Collected data entries:
◇ ◇ ◇
(** * LocatorLabs MCP: locator ranking and element identification

    A shallow embedding of the locator engine of locatorlabs-mcp
    (src/tools/analyze-page.ts, src/tools/get-locators.ts and
    src/core/locator-engine.ts) together with the properties its
    specification states about it.

    Modelling conventions.
    - A JavaScript string is a [string]: a sequence of code units below 256
      (the Latin-1 range of UTF-16), so [length] is the JavaScript [length].
    - An optional field [f?: string] is an [option string]; [undefined] is
      [None].  The truthiness test of JavaScript is [truthy].
    - Numbers (reliability, scores) are integers and live in [Z]; element
      counts live in [nat].
    - Everything that happens inside the browser (navigation, DOM extraction,
      resolution of a locator) belongs to the driver: the extracted element
      list is an input of the functions below, and the driver calls used by
      the validator are the fields of a [Driver] record. *)

From Stdlib Require Import String Ascii List ZArith Bool Lia Arith.
From Stdlib Require Import Sorted Permutation DecimalString.
Import ListNotations.

Local Open Scope string_scope.
Local Open Scope Z_scope.

(** ** JavaScript string primitives *)

Module Js.

(** [String.prototype.toLowerCase] on code units below 256: the letters
    A-Z, and U+00C0-U+00DE except the multiplication sign U+00D7, move up
    by 32; every other code unit is unchanged. *)
Definition lower_char (c : ascii) : ascii :=
  let n := nat_of_ascii c in
  if ((65 <=? n) && (n <=? 90))%nat
     || ((192 <=? n) && (n <=? 222) && negb (n =? 215))%nat
  then ascii_of_nat (n + 32) else c.
Lemma string_search_fuel (text pattern : list ascii) (f f' : nat) (r : Z) :
  (f <= f')%nat ->
  string_search f text pattern = Done r ->
  string_search f' text pattern = Done r.
Proof.
  intros Hle. unfold string_search, string_search_traced.
  destruct (strlen text) as [n | |]; try discriminate.
  destruct (strlen pattern) as [m | |]; try discriminate.
  cbn [bind].
  destruct (search_loop f text pattern (Int32.wrap n) (Int32.wrap m) 0 [])
    as [[r0 tr] | |] eqn:E; try discriminate.
  rewrite (search_loop_fuel _ _ _ _ f f' Hle _ _ _ E). auto.
Qed.

Section Search.

(** A text of length [T] and a pattern of length [P], both lengths
    representable as [int]. *)
Variables (text pattern : list ascii) (T P : Z).
Hypothesis text_length : strlen text = Done T.
Hypothesis pattern_length : strlen pattern = Done P.
Hypothesis text_fits : T <= Int32.INT_MAX.
Hypothesis pattern_fits : P <= Int32.INT_MAX.

(** The inner loop at a candidate offset [i]: it returns, and it ends with
    [j = P] exactly when the pattern matches at [i]. *)
Lemma match_loop_spec (i : Z) (fuel : nat) :
  0 <= i <= T - P ->
  forall (j : Z) (trace : list event),
    0 <= j <= P ->
    (Z.to_nat (P - j) < fuel)%nat ->
    (forall j', 0 <= j' < j ->
       nth_error text (Z.to_nat (i + j')) = nth_error pattern (Z.to_nat j')) ->
    exists j1 trace1,
      match_loop fuel text pattern P i j trace = Done (j1, trace1) /\
      (j1 = P <-> matches_at text pattern P i).
Proof.
  intros Hi.
  pose proof (strlen_bound _ _ text_length) as HT.
  pose proof (strlen_bound _ _ pattern_length) as HP.
  induction fuel as [| fuel IH]; intros j trace Hj Hf Hpre; [lia |].
  cbn [match_loop].
  destruct (Z.ltb_spec j P) as [Hlt | Hge].
  - rewrite (add_small i j T) by lia.
    destruct (array_read_in_bounds text (i + j) ltac:(lia)) as (t & Ht & Et).
    destruct (array_read_in_bounds pattern j ltac:(lia)) as (p & Hp & Ep).
    rewrite Ht, Hp. cbn [bind].
    destruct (Ascii.eqb_spec t p) as [-> | Hne]; cbn [negb].
    + rewrite (add_small j 1 P) by lia.
      apply IH; [lia | lia |].
      intros j' Hj'. destruct (Z.eq_dec j' j) as [-> | Hd].
      * now rewrite Et, Ep.
      * apply Hpre. lia.
    + exists j, (trace ++ [Compare i j]). split; [reflexivity |].
      split; [lia |].
      intros Hm. specialize (Hm j ltac:(lia)).
      rewrite Et, Ep in Hm. congruence.
  - exists j, trace. split; [reflexivity |].
    split; [| lia]. intros _ j' Hj'. apply Hpre. lia.
Qed.

(** The outer loop, entered at [i] when no smaller offset is an
    occurrence: it returns the first occurrence, or [-1] when there is
    none. *)
Lemma search_loop_spec (fuel : nat) :
  0 < P ->
  forall (i : Z) (trace : list event),
    0 <= i ->
    (0 < fuel)%nat ->
    T - i + 2 <= Z.of_nat fuel ->
    (forall i', occurs_at text pattern T P i' -> i <= i') ->
    exists r trace1,
      search_loop fuel text pattern T P i trace = Done (r, trace1) /\
      ((occurs_at text pattern T P r /\
        forall i', occurs_at text pattern T P i' -> r <= i') \/
       (r = -1 /\ forall i', ~ occurs_at text pattern T P i')).
Proof.
  intros HPpos.
  pose proof (strlen_bound _ _ text_length) as HT.
  induction fuel as [| fuel IH]; intros i trace Hi Hf0 Hf Hbelow; [lia |].
  cbn [search_loop].
  rewrite sub_small by lia.
  destruct (Z.leb_spec i (T - P)) as [Hle | Hgt].
  - destruct (match_loop_spec i fuel ltac:(lia) 0 (trace ++ [Candidate i])
                ltac:(lia) ltac:(lia) ltac:(intros; lia))
      as (j1 & trace1 & Hrun & Hiff).
    rewrite Hrun. cbn [bind].
    destruct (Z.eqb_spec j1 P) as [Heq | Hneq].
    + exists i, trace1. split; [reflexivity |]. left.
      split; [| exact Hbelow].
      split; [lia | apply Hiff, Heq].
    + rewrite (add_small i 1 T) by lia.
      apply IH; try lia.
      intros i' Hocc. specialize (Hbelow i' Hocc).
      destruct (Z.eq_dec i' i) as [-> | Hd]; [| lia].
      exfalso. apply Hneq, Hiff, Hocc.
  - exists (-1), trace. split; [reflexivity |]. right.
    split; [reflexivity |].
    intros i' Hocc. specialize (Hbelow i' Hocc).
    destruct Hocc as [Hr _]. lia.
Qed.

(** When the pattern is longer than the text the condition of the outer
    loop fails at once. *)
Lemma search_loop_pattern_longer (fuel : nat) :
  T < P ->
  search_loop (S fuel) text pattern T P 0 [] = Done (-1, []).
Proof.
  intros Hlong.
  pose proof (strlen_bound _ _ text_length) as HT.
  cbn [search_loop]. rewrite sub_small by lia.
  destruct (Z.leb_spec 0 (T - P)); [lia | reflexivity].
Qed.

(** With an empty pattern the first candidate offset is returned before any
    character is compared. *)
Lemma search_loop_pattern_empty (fuel : nat) :
  P = 0 ->
  search_loop (S (S fuel)) text pattern T P 0 [] = Done (0, [Candidate 0]).
Proof.
  intros ->.
  pose proof (strlen_bound _ _ text_length) as HT.
  cbn [search_loop match_loop]. rewrite sub_small by lia.
  destruct (Z.leb_spec 0 (T - 0)); [| lia].
  reflexivity.
Qed.

(** The conversions of the two lengths to [int] keep their values. *)
Lemma string_search_traced_unfold (fuel : nat) :
  string_search_traced fuel text pattern =
  search_loop fuel text pattern T P 0 [].
Proof.
  pose proof (strlen_bound _ _ text_length) as HT.
  pose proof (strlen_bound _ _ pattern_length) as HP.
  unfold string_search_traced.
  rewrite text_length, pattern_length. cbn [bind].
  rewrite !Int32.wrap_small
    by (unfold Int32.in_range, Int32.INT_MIN; lia).
  reflexivity.
Qed.

Lemma comparisons_app (tr1 tr2 : list event) :
  comparisons (tr1 ++ tr2) = comparisons tr1 + comparisons tr2.
Proof.
  unfold comparisons. rewrite filter_app, length_app. lia.
Qed.

(** The inner loop compares each of the characters [j .. P-1] of the
    pattern at most once. *)
Lemma match_loop_comparisons (i : Z) (fuel : nat) :
  forall (j : Z) (trace : list event) (j1 : Z) (trace1 : list event),
    0 <= j <= P ->
    match_loop fuel text pattern P i j trace = Done (j1, trace1) ->
    comparisons trace1 <= comparisons trace + (P - j).
Proof.
  induction fuel as [| fuel IH]; intros j trace j1 trace1 Hj Hrun;
    [discriminate |].
  cbn [match_loop] in Hrun.
  destruct (Z.ltb_spec j P) as [Hlt | Hge].
  - destruct (array_read text (Int32.add i j)) as [t | |];
      try discriminate.
    destruct (array_read pattern j) as [p | |]; try discriminate.
    cbn [bind] in Hrun.
    destruct (negb (Ascii.eqb t p)).
    + injection Hrun as <- <-. rewrite comparisons_app.
      change (comparisons [Compare i j]) with 1. lia.
    + rewrite (add_small j 1 P) in Hrun by lia.
      apply IH in Hrun; [| lia].
      rewrite comparisons_app in Hrun.
      change (comparisons [Compare i j]) with 1 in Hrun. lia.
  - injection Hrun as <- <-. lia.
Qed.

(** The outer loop spends at most [P] comparisons on each of the candidate
    offsets [i .. T-P]. *)
Lemma search_loop_comparisons (fuel : nat) :
  0 < P ->
  forall (i : Z) (trace : list event) (r : Z) (trace1 : list event),
    0 <= i ->
    search_loop fuel text pattern T P i trace = Done (r, trace1) ->
    comparisons trace1 <= comparisons trace + Z.max 0 (T - P + 1 - i) * P.
Proof.
  intros HP0.
  pose proof (strlen_bound _ _ text_length) as HT.
  induction fuel as [| fuel IH]; intros i trace r trace1 Hi Hrun;
    [discriminate |].
  cbn [search_loop] in Hrun.
  rewrite sub_small in Hrun by lia.
  destruct (Z.leb_spec i (T - P)) as [Hle | Hgt].
  - destruct (match_loop fuel text pattern P i 0 (trace ++ [Candidate i]))
      as [[j1 tr] | |] eqn:Hm; try discriminate.
    cbn [bind] in Hrun.
    apply match_loop_comparisons in Hm; [| lia].
    rewrite comparisons_app in Hm.
    change (comparisons [Candidate i]) with 0 in Hm.
    destruct (j1 =? P).
    + injection Hrun as <- <-. nia.
    + rewrite (add_small i 1 T) in Hrun by lia.
      apply IH in Hrun; [| lia]. nia.
  - injection Hrun as <- <-. nia.
Qed.

End Search.

(** In the text of [main] the pattern occurs at offset [10], and at offset
    [15] it does not: [text[15..22)] is "ABCABCA". *)
Example main_pattern_occurs_at_10 :
  occurs_at main_text main_pattern 27 7 10 /\
  ~ occurs_at main_text main_pattern 27 7 15.
Proof.
  split.
  - split; [lia |]. intros j Hj.
    assert (Hcases : j = 0 \/ j = 1 \/ j = 2 \/ j = 3 \/ j = 4 \/ j = 5
                     \/ j = 6) by lia.
    repeat destruct Hcases as [-> | Hcases]; try subst j; reflexivity.
  - intros [_ Hm]. specialize (Hm 2 ltac:(lia)). discriminate Hm.
Qed.

(** C1, as the claim states it: on the arrays of [main] the search returns
    [10], the first offset at which "ABABCAB" occurs, and [main] prints
    [10]; with no amount of fuel is the result [15]. *)
Lemma string_search_main_not_15 :
  string_search 29 main_text main_pattern = Done 10 /\
  main 29 = Done (String.append "Pattern found at index: 10" nl, 0) /\
  (forall fuel : nat, string_search fuel main_text main_pattern <> Done 15)
  /\
  (forall fuel : nat,
      main fuel <> Done (String.append "Pattern found at index: 15" nl, 0)).
Proof.
  assert (H10 : string_search 29 main_text main_pattern = Done 10)
    by (vm_compute; reflexivity).
  assert (Hnot : forall fuel : nat,
             string_search fuel main_text main_pattern <> Done 15).
  { intros fuel H15.
    apply (string_search_fuel _ _ fuel (fuel + 29)) in H15; [| lia].
    apply (string_search_fuel _ _ 29 (fuel + 29)) in H10; [| lia].
    rewrite H10 in H15. discriminate H15. }
  split; [exact H10 |].
  split; [vm_compute; reflexivity |].
  split; [exact Hnot |].
  intros fuel Hmain.
  change (main fuel) with
    (result <- string_search fuel main_text main_pattern ;;
     Done (String.append "Pattern found at index: "
             (String.append (print_int result) nl), 0)) in Hmain.
  remember (string_search fuel main_text main_pattern) as run eqn:E.
  destruct run as [r | |]; try discriminate Hmain.
  symmetry in E.
  apply (string_search_fuel _ _ fuel (fuel + 29)) in E; [| lia].
  apply (string_search_fuel _ _ 29 (fuel + 29)) in H10; [| lia].
  rewrite H10 in E. injection E as <-.
  vm_compute in Hmain. discriminate Hmain.
Qed.

(** C1 (amended): [string_search] applied to the text
    "ABABDABACDABABCABCABCABCABC" and the pattern "ABABCAB" returns the
    index [10], and the program prints that value as its result. *)
Theorem string_search_main_result (fuel : nat) :
  (28 < fuel)%nat ->
  string_search fuel main_text main_pattern = Done 10 /\
  main fuel = Done (String.append "Pattern found at index: 10" nl, 0).
Proof.
  intros Hf.
  assert (H : string_search fuel main_text main_pattern = Done 10).
  { apply (string_search_fuel _ _ 29 fuel); [lia |].
    vm_compute. reflexivity. }
  split; [exact H |].
  unfold main. fold main_text main_pattern. rewrite H. reflexivity.
Qed.

Lemma string_search_main_result_witness :
  (28 < 29)%nat /\
  string_search 29 main_text main_pattern = Done 10 /\
  main 29 = Done (String.append "Pattern found at index: 10" nl, 0).
Proof.
  split; [lia |].
  apply (string_search_main_result 29). lia.
Defined.

(** [strlen] of a run of [n] equal characters closed by [NUL] is [n]. *)
Lemma strlen_repeat (c : ascii) (n : nat) (rest : list ascii) :
  Ascii.eqb c NUL = false ->
  strlen (repeat c n ++ NUL :: rest) = Done (Z.of_nat n).
Proof.
  intros Hc. induction n as [| n IH].
  - reflexivity.
  - cbn [repeat app strlen]. rewrite Hc, IH. cbn [bind].
    f_equal. lia.
Qed.

Lemma strlen_long_text : strlen long_text = Done (2 ^ 31 + 1).
Proof.
  unfold long_text. rewrite strlen_repeat by reflexivity.
  rewrite Z2Nat.id by lia. reflexivity.
Qed.

Lemma strlen_long_pattern : strlen long_pattern = Done (2 ^ 32).
Proof.
  unfold long_pattern. rewrite strlen_repeat by reflexivity.
  rewrite Z2Nat.id by lia. reflexivity.
Qed.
◇ ◇ ◇
• _Problem to work on_:
If a line in the entries contains "JavaScript", copy it.

• _Solution for this problem_:
    - A JavaScript string is a [string]: a sequence of code units below 256
      (the Latin-1 range of UTF-16), so [length] is the JavaScript [length].
      [None].  The truthiness test of JavaScript is [truthy].
(** ** JavaScript string primitives *)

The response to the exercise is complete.